Gas-Phase Optical Detection of 3‑Ethynylcyclopentenyl: A Resonance-Stabilized C₇H₇ Radical with an Embedded 1‑Vinylpropargyl Chromophore

The 3-ethynylcyclopentenyl radical (3ecpr) has been identified as the carrier of an electronic spectrum with origin at 21792 cm^–1 using resonant ionization and laser-induced fluorescence spectroscopies. The radical was first detected in a toluene discharge and is most efficiently produced from 1,6-heptadiyne.

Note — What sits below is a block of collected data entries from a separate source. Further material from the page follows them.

(** A summary with the given average latency, throughput, memory, success
    rate and number of clients. *)
Definition summary_of (avg throughput memory rate : Q) (clients : Z)
    : PerformanceMetrics :=
  {| test_name := "summary";
     operation_count := 400;
     total_time_ms := avg * 400;
     avg_latency_ms := avg;
     min_latency_ms := avg;
     max_latency_ms := avg;
     p50_latency_ms := avg;
     p95_latency_ms := avg;
     p99_latency_ms := avg;
     throughput_ops_sec := throughput;
     memory_usage_mb := memory;
     success_rate_percent := rate;
     concurrent_clients := clients;
     errors := [] |}.

(** A comparison in which the four targets are met. *)
Definition comparison_passing : ComparisonResults :=
  {| cli_metrics := summary_of 10 100 30 100 1;
     daemon_metrics := summary_of (1 # 2) 2000 20 100 1;
     improvement_factor := 20;
     latency_improvement_percent := 95;
     throughput_improvement_percent := 1900;
     memory_improvement_percent := 100 # 3;
     targets_met := [("latency_target", true); ("throughput_target", true);
                     ("memory_target", true);
                     ("improvement_target", true)]%string |}.

(** ** tools/performance_reporter.py: results and trends *)

(** [d[k] = v] on a dict: the value of an existing key is replaced in
    place, a new key goes to the end. *)
Fixpoint setitem {A : Type} (k : string) (v : A) (d : list (string * A))
    : list (string * A) :=
  match d with
  | [] => [(k, v)]
  | (k', v') :: rest =>
      if String.eqb k k' then (k', v) :: rest
      else (k', v') :: setitem k v rest
  end.
(** The capacities the size bounds are proved for: a leaf holds at least
    one entry, an internal page at least two children and fewer than it
    has slots. *)
Definition caps_ok (t : BPlusTree) : Prop :=
  1 ≤ leaf_max_size_ t ∧ 2 ≤ internal_max_size_ t < INTERNAL_PAGE_SLOT_CNT.

(** A pool that holds the header page of [t] and no page of a tree yet;
    its page ids are below the next one to be handed out. *)
Definition no_tree_pages (t : BPlusTree) (s : Pool) : bool :=
  (0 <=? header_page_id_ t) &&
  match pages_ s !! header_page_id_ t with Some (HeaderPg _) => true | _ => false end &&
  forallb (λ e : Z * Page,
             (0 <=? e.1) && (e.1 <? next_page_id_ s) &&
             match e.2 with LeafPg _ | InternalPg _ => false | _ => true end)
          (map_to_list (pages_ s)).

(** The size bounds as the code keeps them: a page other than the root has
    the capacity of its kind and between [code_min_size] of it and all of
    it in use. *)
Definition non_root_sizes (t : BPlusTree) (s : Pool) : Prop :=
  ∀ id, id ≠ root_of t s →
    (∀ p, pages_ s !! id = Some (LeafPg p) →
       l_max_size_ p = leaf_max_size_ t ∧
       code_min_size (leaf_max_size_ t) ≤ l_size_ p ≤ leaf_max_size_ t) ∧
    (∀ p, pages_ s !! id = Some (InternalPg p) →
       i_max_size_ p = internal_max_size_ t ∧
       code_min_size (internal_max_size_ t) ≤ i_size_ p ≤ internal_max_size_ t).

(** [lv] ranks the pages of the pool: a child of an internal page ranks
    below the page, so that a descent from a page of rank [n] is at a leaf
    within [n] steps. *)
Definition levels_ok (lv : Z → nat) (s : Pool) : Prop :=
  ∀ id p, pages_ s !! id = Some (InternalPg p) →
    ∀ i, 0 ≤ i < i_size_ p → (lv (Internal.ValueAt i p) < lv id)%nat.

(** The ranking [lv] with [id] ranked [n]. *)
Definition with_rank (id : Z) (n : nat) (lv : Z → nat) : Z → nat :=
  λ x, if decide (x = id) then n else lv x.

(** Ranks fall along [l]. *)
Fixpoint falling (lv : Z → nat) (l : list Z) : Prop :=
  match l with
  | [] => True
  | a :: l' => Forall (λ b, (lv b < lv a)%nat) l' ∧ falling lv l'
  end.

(** Page [id] is not full. *)
Definition has_room (s : Pool) (id : Z) : Prop :=
  (∃ p, pages_ s !! id = Some (LeafPg p) ∧ l_size_ p < l_max_size_ p) ∨
  (∃ p, pages_ s !! id = Some (InternalPg p) ∧ i_size_ p < i_max_size_ p).

(** The write set of a descent that has reached page [cur], as
    [Insert_write] and [Insert] build it: internal pages of falling rank,
    then [cur]; the first page is the root or a page that is not full. *)
Definition path_ok (lv : Z → nat) (t : BPlusTree) (s : Pool) (ctx : Context) (cur : Z)
    : Prop :=
  ∃ front, write_set_ ctx = front ++ [cur] ∧ Forall (is_internal s) front ∧
           falling lv (front ++ [cur]) ∧
           ∀ h, head (front ++ [cur]) = Some h → h = root_of t s ∨ has_room s h.

(** [lv'] ranks the pages that [s] holds as [lv] does. *)
Definition same_ranks (s : Pool) (lv lv' : Z → nat) : Prop :=
  ∀ id, id < next_page_id_ s → lv' id = lv id.

(** The call whose outcome from pool [s] is [r] returns; the pool it
    leaves keeps the size bounds and has a ranking that agrees with [lv] on
    the pages of [s] and ranks the root at most one above the old one. *)
Definition returns_ranked (t : BPlusTree) (s : Pool) (lv : Z → nat)
    (r : option (bool * Pool)) : Prop :=
  ∃ b s' lv', r = Some (b, s') ∧ sizes_inv t s' ∧ levels_ok lv' s' ∧
              same_ranks s lv lv' ∧ next_page_id_ s ≤ next_page_id_ s' ∧
              (lv' (root_of t s') ≤ S (lv (root_of t s)))%nat.

(** *** A sample tree *)

(** A tree of leaf capacity 4 and child capacity 3 whose header is page 0. *)
Definition sample_tree : BPlusTree := mkTree 0 4 3.

(** A pool that holds just the header page, and never fails to give a page. *)
Definition fresh_pool : Pool := mkPool {[ 0 := HeaderPg INVALID_PAGE_ID ]} 1 [].

(** [Insert(k, 100 + k)] for each [k] of [keys], in order. *)
Definition insert_all (t : BPlusTree) (keys : list Z) (s : Pool) : option Pool :=
  foldl (λ acc k,
           match acc with
           | Some s =>
               match Insert 2 8 t k (100 + k) s with
               | Some (true, s') => Some s'
               | _ => None
               end
           | None => None
           end)
        (Some s) keys.

(** The leaf page the search for [key] ends in, going down [h] levels from
    page [id], with its page id. *)
Fixpoint find_leaf (h : nat) (s : Pool) (id key : Z) : option (Z * LeafPage) :=
  match h with
  | O =>
      match pages_ s !! id with
      | Some (LeafPg p) => Some (id, p)
      | _ => None
      end
  | S h' =>
      match pages_ s !! id with
      | Some (InternalPg p) => find_leaf h' s (Internal.FindPage key p) key
      | _ => None
      end
  end.

(** The pool after inserting 1 .. 5 into the sample tree. *)
Definition sample_pool : Pool :=
  default fresh_pool (insert_all sample_tree [1; 2; 3; 4; 5] fresh_pool).

(** The pool after inserting 1 .. 4: the root, page 1, is a full leaf. *)
Definition full_leaf_pool : Pool :=
  default fresh_pool (insert_all sample_tree [1; 2; 3; 4] fresh_pool).

Definition full_leaf : LeafPage :=
  match pages_ full_leaf_pool !! 1 with
  | Some (LeafPg p) => p
  | _ => zero_leaf
  end.

(** The second leaf of the sample pool, page 2. *)
Definition sample_right_leaf : LeafPage :=
  match pages_ sample_pool !! 2 with
  | Some (LeafPg p) => p
  | _ => zero_leaf
  end.

(** A tree of leaf capacity 2 and child capacity 2, and its pool after
    1 .. 5 went in: the root, page 6, has the children 3 and 5; page 3 has
    the leaves 1 and 2, page 5 the single leaf 4. *)
Definition narrow_tree : BPlusTree := mkTree 0 2 2.
Definition narrow_pool : Pool :=
  default fresh_pool (insert_all narrow_tree [1; 2; 3; 4; 5] fresh_pool).

(** The pool after [Remove(5)] on it. *)
Definition narrow_pool_removed : Pool :=
  match Remove 8 narrow_tree 5 narrow_pool with
  | Some (_, s) => s
  | None => fresh_pool
  end.

End BTreeSpec.
(** ** What the replacer's calls do, in terms of its lists *)

Module ArcProps.
Import Arc ArcSpec.

(** The live frames [Evict] may take. *)
Definition evictable_frames (s : ArcReplacer) : gmap Z FrameStatus :=
  filter (λ e, evictable_ e.2 = true) (alive_map_ s).

Definition evictable_count (s : ArcReplacer) : Z :=
  Z.of_nat (size (evictable_frames s)).

(** No live frame of [l] is evictable. *)
Definition none_evictable (s : ArcReplacer) (l : list Z) : Prop :=
  ∀ f st, f ∈ l → alive_map_ s !! f = Some st → evictable_ st = false.

(** The live list and the ghost list of a side. *)
Definition live_side (side : ArcStatus) (s : ArcReplacer) : list Z :=
  match side with MRU => MRU_list s | _ => MFU_list s end.
Definition ghost_side (side : ArcStatus) (s : ArcReplacer) : list Z :=
  match side with MRU => MRU_GHOST_list s | _ => MFU_GHOST_list s end.
Definition other_side (side : ArcStatus) : ArcStatus :=
  match side with MRU => MFU | _ => MRU end.

(** The side [Evict] scans first: MRU when it is at least as long as the
    target, else MFU. *)
Definition preferred_side (s : ArcReplacer) : ArcStatus :=
  if mru_target_size_ s <=? len (MRU_list s) then MRU else MFU.

(** Four accesses, two frames made evictable. *)
Definition mixed_ops : list Op :=
  [ OpRecordAccess 0 10; OpRecordAccess 1 11; OpRecordAccess 2 12; OpRecordAccess 1 11;
    OpSetEvictable 0 true; OpSetEvictable 1 true ].

End ArcProps.
(** ** What the disk manager keeps *)

Module DiskProps.
Import Disk.

(** The number of slots handed out so far: those in use and those freed. *)
Definition slots (d : DiskManager) : Z :=
  Z.of_nat (size (pages_ d)) + Z.of_nat (length (free_slots_ d)).

(** The offsets in use and the freed ones. *)
Definition offsets (d : DiskManager) : list Z :=
  (map_to_list (pages_ d)).*2 ++ free_slots_ d.

(** What the manager keeps while at most [b] slots were handed out and
    [2 * b] pages fit a file shorter than 2 GiB: the offsets in use and the
    freed ones are distinct multiples of the page size below [slots] pages,
    fewer slots are handed out than [page_capacity_], and the file holds one
    page more than the capacity. *)
Record disk_inv (b : Z) (d : DiskManager) : Prop := mkDiskInv {
  inv_distinct : NoDup (offsets d);
  inv_aligned : ∀ o, o ∈ offsets d → ∃ k, 0 ≤ k < slots d ∧ o = k * BUSTUB_PAGE_SIZE;
  inv_capacity : slots d < page_capacity_ d;
  inv_size : db_size_ d = (page_capacity_ d + 1) * BUSTUB_PAGE_SIZE;
  inv_budget : slots d ≤ b ∧ page_capacity_ d ≤ 2 * b;
  inv_small : (2 * b + 1) * BUSTUB_PAGE_SIZE < 2 ^ 31
}.

(** The manager between [AllocatePage] and the moment the page is recorded;
    [o] is the slot just handed out. *)
Record alloc_inv (b : Z) (o : Z) (d : DiskManager) : Prop := mkAllocInv {
  ai_distinct : NoDup (o :: offsets d);
  ai_aligned : ∀ x, x ∈ o :: offsets d →
               ∃ k, 0 ≤ k < slots d + 1 ∧ x = k * BUSTUB_PAGE_SIZE;
  ai_capacity : slots d + 1 < page_capacity_ d;
  ai_size : db_size_ d = (page_capacity_ d + 1) * BUSTUB_PAGE_SIZE;
  ai_budget : slots d + 1 ≤ b ∧ page_capacity_ d ≤ 2 * b;
  ai_small : (2 * b + 1) * BUSTUB_PAGE_SIZE < 2 ^ 31
}.

(** A run of [ops] on a manager created with [capacity] keeps the file
    shorter than 2 GiB. *)
Definition fits (capacity : Z) (ops : list Op) : Prop :=
  1 ≤ capacity ∧
  (2 * (capacity + Z.of_nat (length ops)) + 1) * BUSTUB_PAGE_SIZE < 2 ^ 31.

(** The states such runs lead to. *)
Definition reachable (capacity : Z) (old : list Z) (d : DiskManager) : Prop :=
  ∃ ops, fits capacity ops ∧ d = run_ops ops (new capacity old).

(** The operation leaves page [page_id] alone. *)
Definition leaves (page_id : Z) (op : Op) : Prop :=
  match op with
  | OpWritePage p _ => p ≠ page_id
  | OpReadPage _ => True
  | OpDeletePage p => p ≠ page_id
  end.

(** The bytes of the file the page at [offset] takes. *)
Definition page_bytes (offset : Z) (d : DiskManager) : list Z := read_at offset d.

(** A page of [n] as every byte. *)
Definition page_of (n : Z) : list Z := replicate (Z.to_nat BUSTUB_PAGE_SIZE) n.

(** A small run: three pages written, one deleted. *)
Definition sample_ops : list Op :=
  [ OpWritePage 7 (page_of 1); OpWritePage 3 (page_of 2); OpWritePage 9 (page_of 3);
    OpDeletePage 3 ].

End DiskProps.

(** ** What the B+-tree keeps along insertions and scans *)

Module BTreeProps.
Import BPage BTree BTreeSpec.

(** The key bounds around the children of an internal page with separators
    [ks] whose own keys lie between [lo] and [hi]: child [i] lies between
    bound [i] and bound [i + 1]. *)
Definition bounds (lo : option Z) (ks : list Z) (hi : option Z) : list (option Z) :=
  lo :: (Some <$> ks) ++ [hi].

(** Every child of [cs] satisfies [wf] between the two bounds around it. *)
Fixpoint kids_in (wf : option Z → option Z → Z → Prop) (bs : list (option Z)) (cs : list Z)
    : Prop :=
  match cs, bs with
  | [], [_] => True
  | c :: cs', l :: ((u :: _) as bs') => wf l u c ∧ kids_in wf bs' cs'
  | _, _ => False
  end.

Overwhelming spectroscopic and chemical evidence support our diagnosis: (1) the observed (6.93 eV) and calculated (CCSD­(T)/pVQZ) adiabatic ionization energies are the same; (2) the origin band rotational contour can be well simulated with calculated rotational constants; (3) convincing vibrational assignments can be made using computed frequencies; and (4) the same spectrum was observed in a discharge of 1-ethynylcyclopentanol, which contains the 3ecpr carbon framework. The π-chromophore is essentially that of trans-1-vinylpropargyl, a highly resonance-stabilized C₅H₅ radical that persists in conditions relevant to both combustion and circumstellar atmospheres. We suggest that 3ecpr may be a similarly important radical warranting inclusion in models of C₇H₇ chemistry. It is the second C₇H₇ isomer with a five-membered ring yet to be detected, the other being vinylcyclopentadienyl, a species crucially involved in a recently proposed mechanism of soot formation (Science, 2018, 361, 6406, 997–1000). We argue that 3ecpr should be a significant product of H addition to ethynylcyclopentadiene (C₇H₆), a known product of benzyl decomposition. Further, it is plausible that 3ecpr is the unidentified C₇H₇ product of sequential addition of acetylene to propargyl (J. Phys. Chem. Lett., 2015, 6, 20, 4153–4158) in which 1-vinylpropargyl is an intermediate. As such, the nC₂H₂ + C₃H₃ cascade could represent a facile synthesis of a substituted five-membered ring in flames and stellar outflows.